2. À cette occasion nous proposerons de mettre en débat la création ou le renforcement de conseils de sagesse (ou de conscience) à toutes les échelles de territoire, y compris à l’échelle planétaire. Il nous faut en effet introduire dans nos modes de délibération et de gouvernance des dimensions qualitatives et coopératives inspirées par une qualité de conscience au service des biens communs et permettant à notre famille humaine de se considérer elle même comme un Bien commun.
3- Dans le même Esprit, et constatant que le Conseil de sécurité des Nations Unies est loin de jouer ce rôle, nous proposerons de débattre de la création d’un Conseil citoyen de sécurité de l’humanité qui pourrait déjà commencer d’instruire des dossiers vitaux sur lesquels peut se jouer le destin de l’humanité au cours des prochaines décennies ( voir en annexe des premières propositions)

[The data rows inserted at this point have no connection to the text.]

(** How a run ends: it has given everything back without serving, which does not happen
    to a server of its own when the configuration is right, no file is missing, and
    memory and system calls do not fail; or it has served. *)
Definition run_ended config own F ms f n w (code : Z) n' v' : Prop :=
  owns own F (heap (nd_server v')) ∧
  ((code = 1 ∨ code = -1) ∧ sockets n' = sockets n ∧
     (cfg_role config = KVS_ROLE_STANDALONE → roomy (heap w) → healthy (disk w) → files_there w → available n →
        configured (listeners_of config) (connectors_of config) → False) ∨
   code = 0 ∧ (cfg_persistence_mode config ≠ KVS_PERSISTENCE_SNAPSHOT → aw_fd (p_aof (sv_io (nd_server v'))) < 0) ∧
     ∃ v1 v2 contexts n1, serving config own F ms f v1 ∧ rtc others v1 v2 ∧
       launched (listeners_of config) (connectors_of config) n contexts n1 ∧ Forall (λ c, lc_listen_fd c ∉ sockets n') contexts).

Lemma run_spec array config own F ms f n v :
  let w := configure config (nd_server v) in
  nd_rep v = replication_manager_zero → p_aof (sv_io w) = aof_writer_closed → owns own F (heap w) → recoverable w ms f →
  (∀ v v', running own F (cfg_persistence_mode config) v → others v v' → running own F (cfg_persistence_mode config) v') →
  wpx (kvs_server_run array config) (n, v) (λ code '(n', v'), run_ended config own F ms f n w code n' v') (λ _, True).
Proof.
  intros w Hm Ha Ho Hf Hothers. set (mode := cfg_persistence_mode config) in *. unfold kvs_server_run.
  eapply (step_on_node _ _ n v (λ _ v', v' = put_server w v)); [done|]. intros ? v0 ->.
  eapply (step_on_node _ _ n _ (λ code v', nd_rep v' = replication_manager_zero ∧ started own F ms f w code (nd_server v') ∧
    (roomy (heap w) → healthy (disk w) → files_there w → code = None))).
  { unfold on_server. apply wpx_zoom, wp_wpx. eapply wp_mono; [by apply (recover_spec array ms f own F w)|]. intros code w1 [Hst Hgood]. split; [exact Hm|]. by split. }
  intros code v1 (Hm1 & (Hrole1 & Hmode1 & _ & Hst) & Hgood1). cbn in Hrole1, Hmode1. fold mode in Hmode1.
  destruct Hst as [(-> & Hok & Hms)|(-> & Ho1)]; cycle 1.
  { apply wpx_ret. split; [done|]. left. split; [by left|]. split; [done|]. intros _ Hro Hh Hth. by specialize (Hgood1 Hro Hh Hth). }
  assert (running own F mode v1) as Hrun1 by (split; [apply Hok|done]).
  eapply step_on_node; [by apply (start_replication_spec config v1)|]. intros r v2 (Hs2 & Hr & Hsa).
  assert (running own F mode v2) as Hrun2 by (by eapply same_running). destruct (Z.ltb_spec r 0).
  { eapply step_on_node; [by apply (close_log_spec own F mode)|]. intros ? v3 [Hd3 Hfd3].
    eapply step_on_node; [by apply (release_all_spec own F mode)|]. intros ? v4 [Ho4 _]. apply wpx_ret. split; [done|]. left. split; [by right|]. split; [done|].
    intros Hsa'. destruct (Hsa Hsa'). lia. }
  destruct Hr as [->|(-> & Hun2 & Hrep)]; [lia|].
  assert (kvs_aof_get_offset (sv_io (nd_server v2)) = kvs_aof_get_offset (sv_io (nd_server v1))) as Hoff.
  { destruct Hs2 as (_ & _ & _ & _ & Ea'). unfold kvs_aof_get_offset. by rewrite Ea'. }
  eapply wpx_stepx; [apply (start_network_spec config n v2); by rewrite Hoff|].
  assert (∀ (code : Z) n' v3, running own F mode v3 → wpx (on_node shut_down;; mret code) (n', v3) (λ r '(n2, v'), r = code ∧ n2 = n' ∧ released own F mode v') (λ _, True)) as Hshut.
  { intros code n' v3 Hr3. eapply step_on_node; [by apply (shut_down_spec own F mode)|]. intros ? v4 Hr4. apply wpx_ret. by split_and!. }
  intros r [n' v3] [(Hs3 & Hn3 & Hr3 & Hno)|(-> & v4 & contexts & n1 & Hs4 & Hrep4 & Ho4 & Hl4 & Hc4)].
  - assert (running own F mode v3) as Hrun3 by (by eapply same_running).
    assert (∃ code, (code = 1 ∨ code = -1) ∧ wpx (match r with None => on_node shut_down;; mret EXIT_FAILURE | Some network_ret => on_node shut_down;; mret (if network_ret <? 0 then -1 else 0) end)
      (n', v3) (λ r '(n2, v'), r = code ∧ n2 = n' ∧ released own F mode v') (λ _, True)) as (code & Hcode & Hw).
    { destruct Hr3 as [->| ->]; [exists 1|exists (-1)]; (split; [by auto|]); by apply Hshut. }
    eapply wpx_mono; [exact Hw| |done]. intros r2 [n2 v5] (-> & -> & Ho5 & _). split; [done|]. left. split; [done|]. split; [done|].
    intros Hsa' _ _ _. by apply Hno.
  - assert (running own F mode v4) as Hrun4 by (eapply same_running; [apply Hs4|done]).
    assert (running own F mode v3) as Hrun3.
    { clear -Hothers Hrun4 Ho4. induction Ho4 as [?|? ? ? H1' _ IH]; [done|]. apply IH. by eapply Hothers. }
    eapply wpx_mono; [by apply Hshut| |done]. intros r2 [n2 v5] (-> & -> & Ho5 & Hfd5). split; [done|]. right. split; [done|]. split; [done|].
    exists v4, v3, contexts, n1. split; [|by split_and!].
    destruct (unchanged_trans _ _ _ Hun2 Hs4) as [(Eeng & Eheap & Erole & Emode & Eaof) (_ & Edata & Efds)].
    split; [congruence|]. split; [unfold mode in *; congruence|].
    destruct Hok as ([Hwf Ho'] & Hmax & Hlog). split; [split; [|split; [done|]]|].
    + unfold data_ok. by rewrite Eeng, Eheap.
    + intros Hmode. rewrite Emode in Hmode. destruct (Hlog Hmode) as (H1' & H2' & H3' & H4'). unfold aof_log. rewrite Eaof. split_and!; try done.
      unfold fd_file in *. unfold node_disk in *. by rewrite Efds, Edata.
    + split; [unfold maps; rewrite Eeng; exact Hms|]. unfold kvs_aof_get_offset. rewrite Eaof. rewrite Hoff in Hrep4. exact Hrep4.
Qed.
End run.

(** * Clients of a node *)

Section clients.
Context `{CRuntimeLaws RT} `{OsLaws D} `{RdmaLaws T} {Ea Er Eh Es : Type}
  `{!Engine RT Ea} `{!Engine RT Er} `{!Engine RT Eh} `{!Engine RT Es}
  `{!EngineLaws RT Ea} `{!EngineLaws RT Er} `{!EngineLaws RT Eh} `{!EngineLaws RT Es}.
Notation V := (node RT D (kv_engines Ea Er Eh Es) T).
Notation key_ok := (key_ok (RT := RT) (Ea := Ea) (Er := Er) (Eh := Eh) (Es := Es)).
Implicit Types (v : V) (own : list addr) (t reply : bytes).

Definition node_held own v : Prop := held (Ea := Ea) (Er := Er) (Eh := Eh) (Es := Es) own (nd_server v).
Definition node_answered v t reply v' : Prop := answered (Ea := Ea) (Er := Er) (Eh := Eh) (Es := Es) (nd_server v) t reply (nd_server v').

(** The handler of the listeners keeps the contract of Network: what Clients proves of
    the connections of a server holds of those of a node. *)
Lemma node_message_server (others : V → V → Prop) (sends : Z → bytes → Prop) :
  (∀ own v v', node_held own v → others v v' → node_held own v') →
  (∀ fd s msg ts t, sends fd s → msg `suffix_of` s → starts_with ts t msg → well_formed ts → key_ok ts) →
  MessageServer V RT others sends node_client_handler node_held node_answered waiting.
Proof.
  intros Hothers Hkeys. assert (MessageServer (server RT D (kv_engines Ea Er Eh Es)) RT eq sends (client_handler (Ea := Ea) (Er := Er) (Eh := Eh) (Es := Es)) (held (Ea := Ea) (Er := Er) (Eh := Eh) (Es := Es)) (answered (Ea := Ea) (Er := Er) (Eh := Eh) (Es := Es)) waiting) as Hserver.
  { apply client_message_server; [|done]. by intros own w w' Hh <-. }
  split.
  - intros [[[? ? ?] ? ? ? ?] ? ?]. done.
  - intros own v Hh. destruct Hserver as [_ Hheap _ _ _]. destruct (Hheap own _ Hh) as (F & Ho & Hset). exists F. split; [exact Ho|]. intros own' h Ho'. by apply Hset.
  - exact Hothers.
  - by destruct Hserver.
  - intros fd s msg b own v Hs Hsuf Hne Hmax Hb Hh. destruct Hserver as [_ _ _ _ Hhandle]. unfold node_client_handler, on_server. apply wpx_zoom.
    eapply wpx_mono; [by apply (Hhandle fd s msg b own (nd_server v))| |done].
    intros [[r b'] c] w (Hc & Hh' & Hr). split; [exact Hc|]. split; [exact Hh'|]. destruct Hr as [?|(reply & Er' & Hrep & Hcase)]; [by left|right].
    exists reply. split; [exact Er'|]. split; [exact Hrep|]. destruct Hcase as [(-> & -> & -> & Hw)|[Hpos Ha]]; [left|by right].
    split; [done|]. split; [done|]. split; [by destruct v|exact Hw].
Qed.
End clients.

(** * The process *)

Section process.
Context `{VirtualMemoryLaws M0, !CRuntimeLaws M0} (b : kvs_allocator_backend_t).
#[local] Instance process_runtime : CRuntime (allocator M0) := allocator_runtime b.
#[local] Instance process_runtime_laws : CRuntimeLaws (allocator M0) := allocator_runtime_laws b.
Context `{OsLaws D} `{RdmaLaws T} {Ea Er Eh Es : Type}
  `{!Engine (allocator M0) Ea} `{!Engine (allocator M0) Er} `{!Engine (allocator M0) Eh} `{!Engine (allocator M0) Es}
  `{!EngineLaws (allocator M0) Ea} `{!EngineLaws (allocator M0) Er} `{!EngineLaws (allocator M0) Eh} `{!EngineLaws (allocator M0) Es} `{!Inet}.
Notation W := (server (allocator M0) D (kv_engines Ea Er Eh Es)).
Notation V := (node (allocator M0) D (kv_engines Ea Er Eh Es) T).
Context {N : Type} `{!Net N V} `{!Service N V} (others : V → V → Prop) `{!ServiceLaws N V others}.
Implicit Types (n : N) (v : V) (f : bytes).

(** [kvs_config_t config = {0}]. *)
Definition config_zero : kvs_config_t :=
  KvsConfig KVS_ROLE_STANDALONE [] 0 0 0 [] 0 KVS_LOG_ERROR KVS_PERSISTENCE_LEGACY_HYBRID KVS_ALLOCATOR_SYSTEM.

Definition backend_code (backend : kvs_allocator_backend_t) : Z :=
  match backend with KVS_ALLOCATOR_SYSTEM => 0 | KVS_ALLOCATOR_POOL => 1 end.

(** [argv] without the name of the program; [file] is what there is at the path. *)
Definition main (argv : list bytes) (file : config_file) (array : addr) : M (N * V) Z :=
  match argv with
  | [path] =>
      let '(r, config, _) := kvs_config_load (Some path) file (Some config_zero) (Some 256) in
      if r <? 0 then mret EXIT_FAILURE else
      config ← deref config;
      r ← on_net_heap (kvs_allocator_init (backend_code (cfg_allocator_backend config)));
      if negb (r =? 0) then mret EXIT_FAILURE else
      result ← kvs_server_run array config;
      r ← on_net_heap kvs_allocator_destroy;
      if negb (r =? 0) then mret EXIT_FAILURE else
      mret result
  | _ => mret EXIT_FAILURE
  end.
(** What lives beside the allocator: nothing in its own regions, or what the system's
    [malloc] had given before. *)
Definition beside (a : allocator M0) : gset addr := if is_pool b then ∅ else live (system a).

Lemma init_owns (s : allocator M0) : PoolSteps.idle s → rt_ok (system s) → vm_reliable (system s) →
  let s0 := Allocator true b no_pools None ∅ (system s) in owns [] (beside s) s0 ∧ roomy s0 = (is_pool b = false ∧ roomy (system s)).
Proof.
  intros Hidle Hok Hrel. cbv zeta. split; [|done]. split.
  - split; [apply inv_empty|]. split; [done|]. by split_and!.
  - split; [apply NoDup_nil_2|]. split; [|by intros ? ?%elem_of_nil]. rewrite list_to_set_nil, (left_id_L ∅ (∪)). cbn. unfold beside. by destruct (is_pool b).
Qed.

Lemma main_spec path file array config msg ms f n v :
  kvs_config_load (Some path) file (Some config_zero) (Some 256) = (0, Some config, msg) → cfg_allocator_backend config = b →
  let w := configure config (nd_server v) in let F := beside (heap (nd_server v)) in
  PoolSteps.idle (heap (nd_server v)) → rt_ok (system (heap (nd_server v))) → vm_reliable (system (heap (nd_server v))) →
  nd_rep v = replication_manager_zero → p_aof (sv_io w) = aof_writer_closed → recoverable w ms f →
  (∀ v v', running [] F (cfg_persistence_mode config) v → others v v' → running [] F (cfg_persistence_mode config) v') →
  wpx (main [path] file array) (n, v) (λ code '(n', v'), ∃ w1 v1 h, v' = put_server (with_heap h (nd_server v1)) v1 ∧ PoolSteps.idle h ∧
    disk w1 = disk w ∧ run_ended others config [] F ms f n w1 code n' v1) (λ _, True).
Proof.
  intros Hload Hb w F Hidle Hok Hrel Hrep Haof Hf Hothers. unfold main. rewrite Hload. cbn [Z.ltb Z.compare]. eapply wpx_eq; [done|]. cbv beta.
  eapply (step_net_heap _ _ _ (λ r s, r = 0 ∧ s = Allocator true b no_pools None ∅ (system (heap (nd_server v))))).
  { cbn [snd]. rewrite Hb. change (heap_of v) with (heap (nd_server v)). unfold wp.
    rewrite (allocator_init_spec (heap (nd_server v)) (backend_code b) Hidle) by (destruct b; cbn; lia). split; [done|]. by destruct b. }
  intros r h [-> ->]. cbn [Z.eqb negb fst snd]. set (s0 := Allocator true b no_pools None ∅ _). set (v0 := set_heap s0 v).
  destruct (init_owns (heap (nd_server v)) Hidle Hok Hrel) as [Ho _]. fold s0 in Ho. fold F in Ho.
  eapply wpx_stepx; [apply (run_spec others array config [] F ms f n v0); [exact Hrep|exact Haof|exact Ho|exact Hf|exact Hothers]|].
  intros code [n1 v1] Hrun. pose proof Hrun as [((Hinv & Hbk & Hsys & Hr & Hempty) & _ & Hlive & _) _].
  rewrite list_to_set_nil, (left_id_L ∅ (∪)) in Hlive.
  assert (live_blocks (regions (heap (nd_server v1))) = ∅) as Hnone.
  { cbn in Hlive. unfold F, beside in Hlive. destruct (backend_cases b) as [[Hp Eb]|[Hp Eb]]; [by rewrite Hp in Hlive|by rewrite Hempty]. }
  eapply (step_net_heap _ _ _ (λ r s, r = 0 ∧ PoolSteps.idle s)).
  { eapply wp_mono; [by apply allocator_destroy_spec|]. intros r s (-> & Hi & _). done. }
  intros r h [-> Hi]. cbn [Z.eqb negb fst snd]. apply wpx_ret. exists (configure config (nd_server v0)), v1, h. split; [done|]. split; [done|]. split; [done|]. exact Hrun.
Qed.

4- Afin de faire progresser ces idées et propositions nous proposons de mutualiser de grands Temps de délibération et de choix publics qui se présentent dans les mois et les années qui viennent dans plusieurs de nos pays et qui sont susceptibles d’avoir un impact pour le devenir de l’humanité. Par exemple nous souhaitons faire des élections européennes de 2019 un grand Temps de debat public dans le monde entier autour de la question : de quelle Europe le monde a-t-il besoin ?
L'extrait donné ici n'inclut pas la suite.